Joe and Christy Hurst Joe and Christy Hurst in their home in Idalou, Texas.

Over the past year, museums in Lubbock, Texas have experienced historic levels of charitable donations, particularly for large expansions relating to children’s education.  

One museum to receive such a donation is the FiberMax Center for Discovery, which received a $2.6 million gift for the new Children’s Agricultural Literacy Wing. The donation was a combined gift made by Christy and Joe Hurst and Sherry and Terry Hurst, both families from Idalou, Texas, as well as Ann and Craig McDonald of Lubbock, Texas.

The Hurst and McDonald families have been linked since 1970, when Craig McDonald became partners with L.J. “Red” Hurst, Joe and Terry’s late father, in his John Deere dealership, Hurst Farm Supply.

“Red told me ‘Craig, I’ve got two partners, and I don’t like either one,” Craig said. “So, I said ‘Let me see what I can do. You’ve got to give me all the books that I need.’ My finance background helped a lot.”

“So, I had saved enough money to buy those guys out and so that’s what we did,” Craig said. “But Joe wasn’t a part of that right there at first.”

Joe Hurst said he had always dreamed of studying architecture in college, but when he and his high school sweetheart, Christy, married while she was still in high school and he was an undergraduate at Texas Tech University, he reevaluated his course of study to graduate in a timelier manner.
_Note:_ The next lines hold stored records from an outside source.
(** The statements of the clauses of a switch. *)
Definition clause_body (c : SwitchCase) : list Node := match c with mkCase _ body => body end.
Lemma switch_walk i p d others chosen fn :
  some (walkStmtTree fn) (concat (map clause_body chosen)) = true →
  walkStmtTree fn (mkNode i p (SwitchStatement d (others ++ chosen))) = true.
Proof.
  intros H. rewrite some_concat in H. cbn. rewrite some_app.
  replace (some _ chosen) with true; [by rewrite !orb_true_r|]. symmetry. rewrite <- H. clear H.
  induction chosen as [|[t body] cs IH]; cbn; [done|]. by rewrite IH.
Qed.
Lemma switch_own i p d others chosen :
  stmtsHaveOwnBreak (concat (map clause_body chosen)) = true →
  stmtMayCompleteNormally (mkNode i p (SwitchStatement d (others ++ chosen))) = true.
Proof.
  unfold stmtsHaveOwnBreak at 1. rewrite some_concat. intros H. cbn. rewrite some_app.
  replace (some _ chosen) with true; [by rewrite orb_true_r|]. symmetry. rewrite <- H. clear H.
  induction chosen as [|[t body] cs IH]; cbn; [done|]. by rewrite IH.
Qed.
Lemma switch_last i p d others chosen :
  forallb stmtMayCompleteNormally (concat (map clause_body chosen)) = true → chosen ≠ [] →
  stmtMayCompleteNormally (mkNode i p (SwitchStatement d (others ++ chosen))) = true.
Proof.
  destruct chosen as [|[t body] chosen _] using rev_ind; [done|]. rewrite map_app, concat_app, forallb_app. cbn.
  intros [_ H]%andb_true_iff _. rewrite app_nil_r in H. rewrite app_assoc, of_last_app, of_last_true by done.
  by repeat case_match.
Qed.
Lemma switch_part i p d others chosen c :
  list_shows (concat (map clause_body chosen)) c → chosen ≠ [] →
  node_shows (mkNode i p (SwitchStatement d (others ++ chosen))) (leave c).
Proof.
  intros H Hne. destruct (leave_cases c) as [(l & -> & -> & ->)|[-> Hc]]; [intros _; by apply switch_own, H|].
  destruct c as [|l|l|v|]; [|split; [|intros Hl]|..]; cbn in H.
  - intros Hf. apply switch_last; [|done]. apply H. by refine (walk_false (λ fn, some (walkStmtTree fn) _) (λ fn, walkStmtTree fn _) _ _ Hf); intros fn; apply switch_walk.
  - apply switch_walk, H. congruence.
  - by apply switch_walk, H.
  - by apply switch_walk.
  - intros ->. by apply switch_walk, H.
  - done.
Qed.
Lemma switch_none i p d cases :
  forallb (λ '(mkCase t _), bool_decide (is_Some t)) cases = true → node_shows (mkNode i p (SwitchStatement d cases)) Normal.
Proof.
  intros H _. cbn. replace (some (λ '(mkCase t _), bool_decide (t = None)) cases) with false; [by repeat case_match|].
  symmetry. induction cases as [|[t body] cs IH]; cbn in *; [done|]. apply andb_true_iff in H as [Ht H]. rewrite IH by done.
  by destruct t.
Qed.

(** A try statement. *)
Lemma try_part i p b catch c : try_shows b catch c → node_shows (mkNode i p (TryStatement b catch None)) c.
Proof.
  apply shows_part; [|intros fn|intros _]; destruct b as [b|], catch as [[param pattern [cb|]]|];
    bools.
Qed.
Lemma try_finally i p b catch f c :
  try_shows b catch c → block_shows (Some f) Normal → node_shows (mkNode i p (TryStatement b catch (Some f))) c.
Proof.
  intros H Hf. unfold node_shows. refine (shows_mono _ _ _ _ _ _ _ _ _ _ H).
  - destruct b as [b|], catch as [[param pattern [cb|]]|]; bools.
  - intros fn. destruct b as [b|], catch as [[param pattern [cb|]]|]; bools.
  - intros -> Hm Hw. cbn in Hw. apply orb_false_iff in Hw as [Hw Hwf]. cbn in *. rewrite Hf by done. cbn.
    assert (Ht := Hm Hw). clear Hm Hw Hf. destruct b as [b|], catch as [[param pattern [cb|]]|]; bools.
Qed.
Lemma try_override i p b catch f c :
  block_shows (Some f) c → c ≠ Normal → node_shows (mkNode i p (TryStatement b catch (Some f))) c.
Proof. intros H Hn. revert H. apply shows_mono; [bools|intros fn; bools|done]. Qed.

(** A list of statements: its first stops, or completes and the others follow. *)
Lemma list_stop n ns c : node_shows n c → c ≠ Normal → list_shows (n :: ns) c.
Proof. intros H Hn. revert H. apply shows_mono; [bools|intros fn; bools|done]. Qed.
Lemma list_next n ns c : node_shows n Normal → list_shows ns c → list_shows (n :: ns) c.
Proof.
  intros Hn. apply shows_mono; [bools|intros fn; bools|]. intros -> H [Hw Hws]%orb_false_iff. cbn. by rewrite Hn, H.
Qed.
Lemma list_block i p body c :
  list_shows body c → node_shows (mkNode i p (BlockStatement body)) c ∧ block_shows (Some (mkBlock i p body)) c.
Proof. by split. Qed.

(** ** Every completion shows *)

Lemma completes_shows :
  (∀ ls n c, completes ls n c → node_shows n c)
  ∧ (∀ ns c, all_complete ns c → list_shows ns c)
  ∧ (∀ b c, block_completes b c → block_shows b c)
  ∧ (∀ ls exits b c, loops ls exits b c → loop_shows exits b c)
  ∧ (∀ b catch c, tries b catch c → try_shows b catch c).
Proof.
  apply completes_mutual.
  - (* simple *) intros ls n c Hs [-> | ->]; [|done]. intros _. by destruct n as [i p []].
  - intros ls i p l. split; [done|]. intros Hl. cbn. by rewrite bool_decide_eq_false_2.
  - done.
  - intros ls i p v c [-> | ->]; [|done]. by destruct v.
  - done.
  - intros ls i p body c _ H. by apply list_block.
  - done.
  - intros ls i p t thn els c _ H. by apply if_parts.
  - intros ls i p t thn els c _ H. by eapply if_parts.
  - done.
  - done.
  - intros ls n exits b c Hl _ H. by eapply loop_node.
  - intros ls i p b t c1 c _ H1 Hg _ H. by eapply do_first.
  - intros ls i p b t c1 _ H1 Hg. apply do_first_leave; [done|]. intros ->. apply Hg. by left.
  - intros ls i p l b c _ H _. by apply label_part.
  - intros ls i p l b _ H Hl. by eapply label_break.
  - done.
  - intros ls i p d others chosen c _ H Hne. by apply switch_part.
  - intros. by apply switch_none.
  - intros ls i p b catch c _ H. by apply try_part.
  - intros ls i p b catch f c _ H _ Hf. by apply try_finally.
  - intros ls i p b catch f c c' _ _ _ Hf Hn. by apply try_override.
  - done.
  - intros n ns c _ H Hn. by apply list_stop.
  - intros n ns c _ Hn _ H. by apply list_next.
  - done.
  - intros i p body c _ H. by apply list_block.
  - done.
  - intros. by left.
  - done.
  - intros ls exits b c1 _ H Hg. apply loop_leave; [done|]. intros ->. apply Hg. by left.
  - intros b catch c _ H _. revert H. apply shows_part; bools.
  - intros b param pattern cb c _ _ _ H. revert H. apply shows_part; destruct cb; bools.
  - done.
Qed.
He decided on a degree in agricultural education.

“I just had a passion for agriculture and teaching school,” Joe said. “It definitely required a passion for kids, even though I couldn’t make a living at it.”

“My base salary was $7,800 a year,” Joe said. “I was selling equipment on the side and making more money selling equipment than I was teaching ag.”

That’s when Joe joined the family business, where he and Christy began to get to know Ann and Craig McDonald.

You’ve got to let the general public know about where their food and fiber is coming from.

Ann McDonald

“When Joe [and Terry’s] dad passed away, Craig just took us under his wing and was a great mentor to Joe,” Christy Hurst said. “They’ve always been like family to us.”

“We had perfect love for each other really,” Craig said. “We clicked and we were fair.”

The partnership seems to have worked. In their last year of owning Hurst Farm Supply, McDonald said the company had a record year in equipment sales before selling the business to South Plains Implement.

Terry and Sherry Hurst also share a passion for education and agriculture. Sherry taught for 20 years in Lorenzo ISD. Terry exhibited his passion for education in a different way from his brother and wife, albeit just as effective.

“I was the kid on the block who could change a bicycle flat. I liked working with my hands,” Terry said. “If you’re looking for someone who can solve a problem, find a farm kid.”

Terry brought up his children working with him both on equipment on the family farm and in the service department of Hurst Farm Supply, and also gave local kids opportunities to work in the department.

It was due to both the Hurst’s and McDonald’s passion for education, as well as their concern for the widening agricultural knowledge gap between rural and urban populaces, that all three families pursued this opportunity to support the FiberMax Center for Discovery.

“The percentage of farmers is dwindling,” Ann McDonald said. “You’ve got to let the general public know about where their food and fiber is coming from.”

“We don’t need these kids to go away from agriculture,” Joe said. “That’s what keeps the United States where it is.”

“This center is going to help,” Ann said. “If young people retain what they saw and understand the critical part of agriculture…maybe it’ll make an impact. That’s what we’re hoping for.”